(* ===== verification/EngineSafety.v ===== *)
(** * What the engine tree handler promises

    The states that the handler reaches, and that it always answers. *)

From S2P Require Import Prelude Ordered EngineBlocks BlockBuffer InvalidHeaders TreeState TreeProps Forkchoice.
From S2P Require Import EngineTree InMemory EngineHandler EngineWp EngineOps EngineMsgs EngineLoop EngineInv.
From S2P Require Import EngineSample.
Import EngineBlocks.
Local Open Scope reth_scope.

Module EngineSafety.
Import Tree TreeProps Forkchoice Engine InMemory Handler EngineWp EngineOps EngineMsgs EngineLoop EngineInv.

Section safety.
Context `{!NodeTypes} `{!NodeOps} `{!FullConsensus} `{!EngineValidator} `{!ValidatorLaws}.
Context (rank : Z -> nat) (fuel : nat) (good : RB -> Prop).
Implicit Types (s : Handler).

(** States that are reached from a new handler by rounds of its loop, while other tasks change the database. *)
Inductive reached : Handler -> Prop :=
| reached_spawn d v mem c kind default_header :
    db_ok rank good d ->
    num_hash (ci_canonical_head (info mem)) = current_canonical_head (es_tree (state (spawn_new d v mem c kind default_header))) ->
    reached (spawn_new d v mem c kind default_header)
| reached_round s now m recv r s' :
    reached s -> (forall m', m = Some m' -> good_message rank good s m') ->
    round fuel now m recv s = Some (r, s') -> reached s'
| reached_db s d : reached s -> db_ok rank good d -> reached (set_db s d).

Lemma spawn_inv d v mem c kind default_header :
  db_ok rank good d ->
  num_hash (ci_canonical_head (info mem)) = current_canonical_head (es_tree (state (spawn_new d v mem c kind default_header))) ->
  engine_inv rank good (spawn_new d v mem c kind default_header).
Proof.
  intros Hd Hh. constructor; simpl; auto.
  - split; [apply tree_new_ok|..]; intros h e; simpl; by rewrite lookup_empty.
  - split; [apply Buffer.buffer_new_ok|]. intros h b. simpl. by rewrite lookup_empty.
  - intros h e. unfold InvalidHeaders.new. by rewrite lru_peek_new.
Qed.

Lemma reached_inv :
  (forall h, (rank h < fuel)%nat) ->
  (forall b b', good b -> good b' -> block_hash b = block_hash b' -> b = b') ->
  (forall b, good b -> (rank (block_parent_hash b) < rank (block_hash b))%nat) ->
  forall s, reached s -> engine_inv rank good s.
Proof.
  intros Hf Hsame Hrank. induction 1 as [| s now m recv r s' _ IH Hm Hr | s d _ IH Hd].
  - by apply spawn_inv.
  - destruct (round_ok rank fuel good Hf Hsame Hrank now m recv s IH Hm) as (r1 & s1 & Hr1 & Hi). rewrite Hr in Hr1. by injection Hr1 as _ <-.
  - destruct IH. constructor; simpl; auto.
Qed.

(** C9: whatever payloads, forkchoice updates, downloaded and executed blocks, ends of backfills and answers of the persistence
    task a handler receives, with a database that changes meanwhile: every round of its loop returns, whether it succeeds
    or fails; the maps of the tree and of the buffer agree and the buffer keeps its
    limit; unless heads may be unwound, the tree and the chain in memory have the same head; and no blocks are being saved
    while a backfill is pending or active. *)
Theorem engine_reachable_ok s :
  (forall h, (rank h < fuel)%nat) ->
  (forall b b', good b -> good b' -> block_hash b = block_hash b' -> b = b') ->
  (forall b, good b -> (rank (block_parent_hash b) < rank (block_hash b))%nat) ->
  reached s ->
  tree_ok (es_tree (state s)) /\ Buffer.buffer_ok (es_buffer (state s)) /\
  (allow_unwind_canonical_header (h_config s) = false ->
     num_hash (ci_canonical_head (info (memory s))) = current_canonical_head (es_tree (state s))) /\
  (h_backfill_sync_state s <> Idle -> is_saving (h_persistence_state s) = false) /\
  forall now m recv, (forall m', m = Some m' -> good_message rank good s m') -> exists r s', round fuel now m recv s = Some (r, s') /\ reached s'.
Proof.
  intros Hf Hsame Hrank Hs. pose proof (reached_inv Hf Hsame Hrank s Hs) as Hi.
  split_and!; [apply Hi|apply Hi|apply Hi|apply Hi|]. intros now m recv Hm.
  destruct (round_ok rank fuel good Hf Hsame Hrank now m recv s Hi Hm) as (r & s' & Hr & _). exists r, s'. split; [done|]. by eapply reached_round.
Qed.

End safety.

(** ** Witnesses *)

Import EngineSample.

(** The rounds of a handler that receives messages, while the persistence task does not answer. *)
Definition quiet (n : nat) : TryRecv := RecvIsEmpty.
Definition serve (s : option Handler) (m : FromEngine) : option Handler :=
  s ← s; '(r, s) ← round 1001 0 (Some m) quiet s; match r with Ok _ => Some s | Err _ => None end.

(** A node with block 1 in its database that is given block 11, is told to make it its head, and is given block 111. *)
Definition genesis : SRB := blk 1 0 1.
Definition fresh : Handler :=
  spawn_new (sample_db [genesis]) tt (memory_at (sealed_header genesis)) tree_config_default Ethereum (sealed_header genesis).
Definition payload (h p n : Z) : FromEngine := Request (Beacon (NewPayload (blk h p n))).
Definition head_update (h : Z) : FromEngine := Request (Beacon (ForkchoiceUpdated (mkForkchoiceState h 1 1) None 3)).
Definition sample_messages : list FromEngine := [payload 11 1 2; head_update 11; payload 111 11 3].

Lemma sample_db_ok bs : Forall sample_good bs -> db_ok sample_rank sample_good (sample_db bs).
Proof.
  intros Hbs. rewrite Forall_forall in Hbs.
  assert (forall h b, find_hash bs h = Some b -> sample_good b /\ block_hash b = h) as Hf.
  { intros h b [Hin Hh]%find_some. split; [by apply Hbs, list_elem_of_In|]. by bools. }
  constructor; simpl.
  - intros h hd [= (b & Hb & ->)%fmap_Some]. apply Hf in Hb as [Hg <-]. by apply sample_good_rank.
  - intros h b [= ?]. by apply Hf.
  - done.
  - intros n h [= (b & Hb & _)%fmap_Some]. rewrite Hb. by eexists.
Qed.

Lemma sample_payload_good h : 0 < h < 1000 -> good_payload sample_good (blk h (parent_of h) (if h <? 10 then 1 else if h <? 100 then 2 else 3)).
Proof.
  intros Hh v b. simpl. destruct (_ <=? _); [done|]. intros [= <-]. split_and!; try done; apply Hh.
Qed.

Lemma serve_reached s m s' : serve (Some s) m = Some s' -> reached sample_rank 1001 sample_good s ->
  good_message sample_rank sample_good s m -> reached sample_rank 1001 sample_good s'.
Proof.
  intros Hs Hr Hm. cbn [serve mbind option_bind] in Hs. destruct (round _ _ _ _ s) as [[[u|e] s1]|] eqn:E; simpl in Hs; [|done..].
  injection Hs as <-. eapply reached_round; [done| |exact E]. by intros m' [= <-].
Qed.

Definition served : Handler := default fresh (foldl serve (Some fresh) sample_messages).

Lemma served_reached : reached sample_rank 1001 sample_good served.
Proof.
  assert (reached sample_rank 1001 sample_good fresh) as H0.
  { apply reached_spawn; [|reflexivity]. apply sample_db_ok. constructor; [|done]. done. }
  destruct (serve (Some fresh) (payload 11 1 2)) as [s1|] eqn:E1; [|by vm_compute in E1].
  pose proof (serve_reached _ _ _ E1 H0 (sample_payload_good 11 ltac:(lia))) as H1.
  destruct (serve (Some s1) (head_update 11)) as [s2|] eqn:E2; [|rewrite <- E1 in E2; by vm_compute in E2].
  pose proof (serve_reached _ _ _ E2 H1 I) as H2.
  destruct (serve (Some s2) (payload 111 11 3)) as [s3|] eqn:E3; [|rewrite <- E2, <- E1 in E3; by vm_compute in E3].
  pose proof (serve_reached _ _ _ E3 H2 (sample_payload_good 111 ltac:(lia))) as H3.
  unfold served, sample_messages. cbn [foldl]. by rewrite E1, E2, E3.
Qed.

Lemma engine_reachable_ok_witness :
  tree_ok (es_tree (state served)) /\ current_canonical_head (es_tree (state served)) = mkNumHash 2 11 /\
  length (responses served) = 3%nat.
Proof.
  split; [|by vm_compute].
  apply (@engine_reachable_ok sample_types sample_ops sample_consensus sample_validator sample_laws sample_rank 1001 sample_good served sample_rank_fuel sample_good_same sample_good_rank served_reached).
Defined.

End EngineSafety.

____

**Required work:**
Start with the line above that contains "(** ** Witnesses *)" and end with the line that contains "s ← s; '(r, s) ← round". Write out those lines exactly, and only those.

**Response area:**
(** ** Witnesses *)

Import EngineSample.

(** The rounds of a handler that receives messages, while the persistence task does not answer. *)
Definition quiet (n : nat) : TryRecv := RecvIsEmpty.
Definition serve (s : option Handler) (m : FromEngine) : option Handler :=
  s ← s; '(r, s) ← round 1001 0 (Some m) quiet s; match r with Ok _ => Some s | Err _ => None end.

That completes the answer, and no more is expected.